1 The effect of amineptine and its two metabolites on monoamine uptake, release and receptor binding was studied in vitro.2 Amineptine and its two metabolities did not displace labelled ligands for known neurotransmitters and drug receptor sites. 3 Amineptine and its two metabolities did not influence [ 3 H]‐5‐hydroxytryptamine ([ 3 H]‐5‐HT) uptake or release by rat brain synaptosomes. Amineptine inhibited [ 3 H]‐dopamine and [ 3 H]‐noradrenaline ([ 3 H]‐NA) accumulation, with IC 50 values of 1.4 and 10 μM, respectively. The effect was retained, though with lower efficacy, by the two metabolites. 4 Amineptine released [ 3 H]‐dopamine from preloaded synaptosomes.

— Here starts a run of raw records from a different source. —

(* ===== verification/WireAudit.v ===== *)
(** * The wire audit ([internal/wireaudit])

    A packet capture is read into outer frames, and a pool of frames of several
    sessions is judged: no offset may hold one value, no offset and no frame may have
    a low entropy.

    A slice expression out of range is a [Panic].  [Log2] is [math.Log2].  The reports'
    messages are left out. *)

From stdpp Require Import base tactics list numbers gmap sets sorting.
From S2P Require Import Prelude Float64.

Module wireaudit.
Import float64.

(** ** Reading a capture ([pcap.go]) *)
Definition pcapGlobalHeaderLen : nat := 24%nat.
Definition pcapRecordHeaderLen : nat := 16%nat.
Definition pcapInclLenOff : nat := 8%nat.
Definition pcapLinkTypeOff : nat := 20%nat.
Definition linkTypeEthernet : Z := 1.
Definition ethHeaderLen : nat := 14%nat.
Definition ethTypeOff : nat := 12%nat.
Definition ethTypeIPv4 : Z := 2048.
Definition ipMinHeaderLen : nat := 20%nat.
Definition ipTotalLenOff : nat := 2%nat.
Definition ipFlagsFragOff : nat := 6%nat.
Definition ipProtoOff : nat := 9%nat.
Definition ipProtoUDP : Z := 17.
Definition ipFlagMoreFragments : Z := 8192.
Definition ipFragOffsetMask : Z := 8191.
Definition udpHeaderLen : nat := 8%nat.
Definition udpSrcOff : nat := 0%nat.
Definition udpDstOff : nat := 2%nat.
Definition magicMicroBE : Z := 2712847316.
Definition magicNanoBE : Z := 2712812621.
Definition magicMicroLE : Z := 3569595041.
Definition magicNanoLE : Z := 1295823521.

Inductive pcapError := TooShort | NotPcap | LinkType | Truncated.

(** [b[lo:hi]] and [b[i]]. *)
Definition slice {E} (lo hi : nat) (b : list Z) : outcome E (list Z) :=
  if (hi <? lo)%nat || (length b <? hi)%nat then Panic else Ok (take (hi - lo) (drop lo b)).
Definition index {E} (i : nat) (b : list Z) : outcome E Z :=
  match b !! i with Some v => Ok v | None => Panic end.

(** The unsigned number of some bytes, in either order. *)
Definition uint (be : bool) (b : list Z) : Z := if be then be_get b else be_get (rev b).

Definition byteOrder (magic : Z) : option bool :=
  if (magic =? magicMicroBE) || (magic =? magicNanoBE) then Some true
  else if (magic =? magicMicroLE) || (magic =? magicNanoLE) then Some false
  else None.

(** [None] is a packet that is not an unfragmented UDP datagram of the port, whole or
    cut short by the capture. *)
Definition udpPayload {E} (pkt : list Z) (port : Z) : outcome E (option (list Z)) :=
  if (length pkt <? ethHeaderLen)%nat then Ok None
  else
    et ← slice ethTypeOff (ethTypeOff + 2) pkt;
    if negb (be_get et =? ethTypeIPv4) then Ok None
    else
      ip ← slice ethHeaderLen (length pkt) pkt;
      if (length ip <? ipMinHeaderLen)%nat then Ok None
      else
        b0 ← index 0 ip;
        let ihl := (Z.to_nat (Z.land b0 15) * 4)%nat in
        if (ihl <? ipMinHeaderLen)%nat || (length ip <? ihl)%nat then Ok None
        else
          proto ← index ipProtoOff ip;
          if negb (proto =? ipProtoUDP) then Ok None
          else
            fr ← slice ipFlagsFragOff (ipFlagsFragOff + 2) ip;
            let fragField := be_get fr in
            if negb (Z.land fragField ipFragOffsetMask =? 0) || negb (Z.land fragField ipFlagMoreFragments =? 0) then Ok None
            else
              tl ← slice ipTotalLenOff (ipTotalLenOff + 2) ip;
              let totalLen := Z.to_nat (be_get tl) in
              let totalLen := if (length ip <? totalLen)%nat then length ip else totalLen in
              if (totalLen <? ihl + udpHeaderLen)%nat then Ok None
              else
                udp ← slice ihl totalLen ip;
                if (length udp <? udpHeaderLen)%nat then Ok None
                else
                  s ← slice udpSrcOff (udpSrcOff + 2) udp;
                  d ← slice udpDstOff (udpDstOff + 2) udp;
                  if negb (be_get s =? port) && negb (be_get d =? port) then Ok None
                  else
                    payload ← slice udpHeaderLen (length udp) udp;
                    Ok (Some payload).

(** The loop over the records, with what is done for each packet.  A record takes at
    least its header's bytes, so as many rounds as bytes are enough; to run out of
    them would be a [Panic]. *)
Fixpoint records {A} (fuel : nat) (be : bool) (data : list Z) (each : A -> list Z -> outcome pcapError A) (off : nat) (a : A)
    : outcome pcapError A :=
  if (length data <? off + pcapRecordHeaderLen)%nat then Ok a
  else match fuel with
       | O => Panic
       | S fuel =>
         il ← slice (off + pcapInclLenOff) (off + pcapInclLenOff + 4) data;
         let inclLen := uint be il in
         let off := (off + pcapRecordHeaderLen)%nat in
         if (inclLen <? 0) || (Z.of_nat (length data) <? Z.of_nat off + inclLen) then Err Truncated
         else
           let n := Z.to_nat inclLen in
           pkt ← slice off (off + n) data;
           a ← each a pkt;
           records fuel be data each (off + n) a
       end.

Definition ParsePcap (data : list Z) (udpPort : Z) : outcome pcapError (list (list Z)) :=
  if (length data <? pcapGlobalHeaderLen)%nat then Err TooShort
  else
    m ← slice 0 4 data;
    match byteOrder (be_get m) with
    | None => Err NotPcap
    | Some bo =>
      lt ← slice pcapLinkTypeOff (pcapLinkTypeOff + 4) data;
      if negb (uint bo lt =? linkTypeEthernet) then Err LinkType
      else records (length data) bo data (fun frames pkt =>
             p ← udpPayload pkt udpPort;
             Ok (match p with Some payload => frames ++ [payload] | None => frames end)) pcapGlobalHeaderLen []
    end.

Definition CountPcapPackets (data : list Z) : outcome pcapError Z :=
  if (length data <? pcapGlobalHeaderLen)%nat then Err TooShort
  else
    m ← slice 0 4 data;
    match byteOrder (be_get m) with
    | None => Err NotPcap
    | Some bo => records (length data) bo data (fun count _ => Ok (count + 1)) pcapGlobalHeaderLen 0
    end.

(** ** The audit ([audit.go]) *)
Definition Frame : Type := list Z.
Definition MinSessions : nat := 5%nat.
Definition MinSamplesPerOffset : Z := 32.
Definition MinSamplesPerOffsetDist : Z := 512.
Definition MinSessionsPerOffset : nat := 2%nat.
Definition PerOffsetEntropyThreshold : float := fofQ 13 2.
Definition MinEntropyFrameLen : nat := 1024%nat.
Definition MinEntropyFrameSamples : Z := 100.
Definition MeanEntropyThreshold : float := fofQ 15 2.
Definition PerFrameEntropyFloor : float := fofZ 6.
Definition LargeFrameEntropyP5Floor : float := fofZ 7.
Definition p5Percentile : float := fofZ 5.

Record ConstantOffset := mkConstant { cOffset : nat; cValue : Z; cSamples : Z; cSessions : nat }.
Record OffsetEntropy := mkOffsetEntropy { eOffset : nat; eEntropy : float; eDistinct : Z; eSamples : Z; eSessions : nat }.

Record offsetAcc := mkAcc { hist : list Z; samples : Z; sessions : gset nat }.
Definition acc0 : offsetAcc := mkAcc (replicate 256 0) 0 ∅.

(** [highestJudged] is [-1] when no offset is judged. *)
Record offsetAnalysis := mkAnalysis {
  maxLen : nat; constant : list ConstantOffset; lowEntropy : list OffsetEntropy; judged : Z; underSampled : Z; highestJudged : Z
}.
Record frameStats := mkStats { mean : float; min : float; p5 : float; count : Z }.

Record Report := mkReport {
  Sessions : nat; TotalFrames : Z; MaxFrameLen : nat; ConstantOffsets : list ConstantOffset; LowEntropyOffsets : list OffsetEntropy;
  JudgedOffsets : Z; UnderSampledOffsets : Z; HighestJudgedOffset : Z;
  MeanEntropy : float; MinFrameEntropy : float; P5FrameEntropy : float; EntropyFrameCount : Z
}.

(** One byte of session [si] at an offset. *)
Definition bump (si : nat) (b : Z) (a : offsetAcc) : offsetAcc :=
  mkAcc (alter Z.succ (Z.to_nat b) (hist a)) (samples a + 1) (sessions a ∪ {[ si ]}).

(** The bytes of a frame, each into the accumulator of its offset; there are as many
    accumulators as the longest frame has bytes. *)
Fixpoint add_bytes (si : nat) (f : Frame) (accs : list offsetAcc) : list offsetAcc :=
  match f, accs with
  | b :: f, a :: accs => bump si b a :: add_bytes si f accs
  | _, _ => accs
  end.
Fixpoint add_sessions (si : nat) (ss : list (list Frame)) (accs : list offsetAcc) : list offsetAcc :=
  match ss with
  | [] => accs
  | sess :: ss => add_sessions (S si) ss (fold_left (fun accs f => add_bytes si f accs) sess accs)
  end.

Fixpoint distinct_loop (v distinct only : Z) (h : list Z) : Z * Z :=
  match h with
  | [] => (distinct, only)
  | c :: h => if 0 <? c then distinct_loop (v + 1) (distinct + 1) v h else distinct_loop (v + 1) distinct only h
  end.
Definition distinctInfo (h : list Z) : Z * Z := distinct_loop 0 0 0 h.

Section Entropy.
Context (Log2 : float -> float).

Definition histEntropy (h : list Z) (n : Z) : float :=
  if n =? 0 then f0
  else
    let nf := fofZ n in
    fold_left (fun e c => if c =? 0 then e else let p := fdiv (fofZ c) nf in fsub e (fmul p (Log2 p))) h f0.

Definition shannonEntropy (payload : list Z) : float :=
  if (length payload =? 0)%nat then f0
  else histEntropy (fold_left (fun h b => alter Z.succ (Z.to_nat b) h) payload (replicate 256 0)) (Z.of_nat (length payload)).

Definition longest (ss : list (list Frame)) : nat :=
  fold_left (fun m sess => fold_left (fun m f => if (m <? length f)%nat then length f else m) sess m) ss 0%nat.

(** The verdicts on one offset. *)
Definition judge (res : offsetAnalysis) (off : nat) (a : offsetAcc) : offsetAnalysis :=
  let sess := size (sessions a) in
  let '(distinct, only) := distinctInfo (hist a) in
  let constant :=
    if (MinSamplesPerOffset <=? samples a) && (MinSessionsPerOffset <=? sess)%nat && (distinct =? 1)
    then constant res ++ [mkConstant off only (samples a) sess] else constant res in
  if (MinSamplesPerOffsetDist <=? samples a) && (MinSessionsPerOffset <=? sess)%nat then
    let h := histEntropy (hist a) (samples a) in
    mkAnalysis (maxLen res) constant
      (if flt h PerOffsetEntropyThreshold then lowEntropy res ++ [mkOffsetEntropy off h distinct (samples a) sess] else lowEntropy res)
      (judged res + 1) (underSampled res) (if highestJudged res <? Z.of_nat off then Z.of_nat off else highestJudged res)
  else mkAnalysis (maxLen res) constant (lowEntropy res) (judged res) (underSampled res + 1) (highestJudged res).
Fixpoint judge_all (off : nat) (accs : list offsetAcc) (res : offsetAnalysis) : offsetAnalysis :=
  match accs with
  | [] => res
  | a :: accs => judge_all (S off) accs (judge res off a)
  end.

Definition analyzeOffsets (ss : list (list Frame)) : offsetAnalysis :=
  let maxLen := longest ss in
  let res := mkAnalysis maxLen [] [] 0 0 (-1) in
  if (maxLen =? 0)%nat then res
  else judge_all 0 (add_sessions 0 ss (replicate maxLen acc0)) res.

(** [int(math.Ceil(x))] of a finite number in range. *)
Definition ceilZ (x : float) : Z :=
  match x with
  | SpecFloat.S754_finite s m e =>
    let v := if s then Z.neg m else Z.pos m in
    if 0 <=? e then Z.shiftl v e else - (- v / 2 ^ (- e))
  | _ => 0
  end.

Definition percentile (sorted : list float) (p : float) : float :=
  let n := Z.of_nat (length sorted) in
  if n =? 0 then f0
  else
    let rank := ceilZ (fmul (fdiv p (fofZ 100)) (fofZ n)) - 1 in
    let rank := if rank <? 0 then 0 else rank in
    let rank := if n <=? rank then n - 1 else rank in
    default f0 (sorted !! Z.to_nat rank).

(** The order of [sort.Float64s], where there is no NaN. *)
Definition ascends (x y : float) : Prop := flt y x = false.
#[local] Instance ascends_dec x y : Decision (ascends x y).
Proof. unfold ascends. apply _. Defined.

Definition frameEntropyStats (ss : list (list Frame)) : frameStats :=
  let es := map shannonEntropy (List.filter (fun f => (MinEntropyFrameLen <=? length f)%nat) (concat ss)) in
  let sum := fold_left fadd es f0 in
  if (length es =? 0)%nat then mkStats f0 f0 f0 0
  else
    let sorted := merge_sort ascends es in
    mkStats (fdiv sum (fofZ (Z.of_nat (length es)))) (default f0 (sorted !! 0%nat)) (percentile sorted p5Percentile) (Z.of_nat (length es)).

Definition Audit (ss : list (list Frame)) : Report :=
  let oa := analyzeOffsets ss in
  let fs := frameEntropyStats ss in
  mkReport (length ss) (fold_left (fun n sess => n + Z.of_nat (length sess)) ss 0)
    (maxLen oa) (constant oa) (lowEntropy oa) (judged oa) (underSampled oa) (highestJudged oa)
    (mean fs) (min fs) (p5 fs) (count fs).
End Entropy.

Definition SessionsOK (r : Report) : bool := negb (Sessions r <? MinSessions)%nat.
Definition ConstantByteOK (r : Report) : bool := (length (ConstantOffsets r) =? 0)%nat.
Definition OffsetDistributionOK (r : Report) : bool :=
  if JudgedOffsets r =? 0 then false else (length (LowEntropyOffsets r) =? 0)%nat.
Definition EntropyOK (r : Report) : bool :=
  if EntropyFrameCount r <? MinEntropyFrameSamples then false
  else if flt (MinFrameEntropy r) PerFrameEntropyFloor then false
  else if flt (P5FrameEntropy r) LargeFrameEntropyP5Floor then false
  else negb (flt (MeanEntropy r) MeanEntropyThreshold).
Definition CoverageOK (r : Report) (minJudgedOffset : Z) : bool := negb (HighestJudgedOffset r <? minJudgedOffset).
Definition OK (r : Report) : bool := SessionsOK r && ConstantByteOK r && OffsetDistributionOK r && EntropyOK r.
End wireaudit.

Metabolite 1 had no effect on catecholamine release, and metabolite 2 was about half as active as the parent compound on [ 3 H]‐dopamine release. 5 The releasing effect of amineptine on [ 3 H]‐dopamine was potentiated by reserpine pretreatment, suggesting that the drug acts on the cytoplasmic neurotransmitter pool. 6 Chronic treatment with amineptine (20 mg kg −1 , twice daily for 15 days followed by a 3 days drug withdrawal period) resulted in a decrease of [ 3 H]‐spiperone binding sites in striatum, and of [ 3 H]‐dihyroalprenolol and [ 3 H]‐clonidine in cortex. 7 Chronic treatment with amineptine reduced basal [ 3 H]‐dopamine accumulation in striatal synaptosomes, without affecting [ 3 H]‐NA or [ 3 H]‐5‐HT accumulation. 8 The adaptive changes in the pre‐ and postsynaptic dopamine mechanisms observed after long term treatment with amineptine are consistent with the drug acting as an indirect dopamine agonist. 9 The down regulation of β‐ and α 2 ‐noradrenoceptors observed after long term amineptine treatment may play a role in the antidepressant activity of the drug.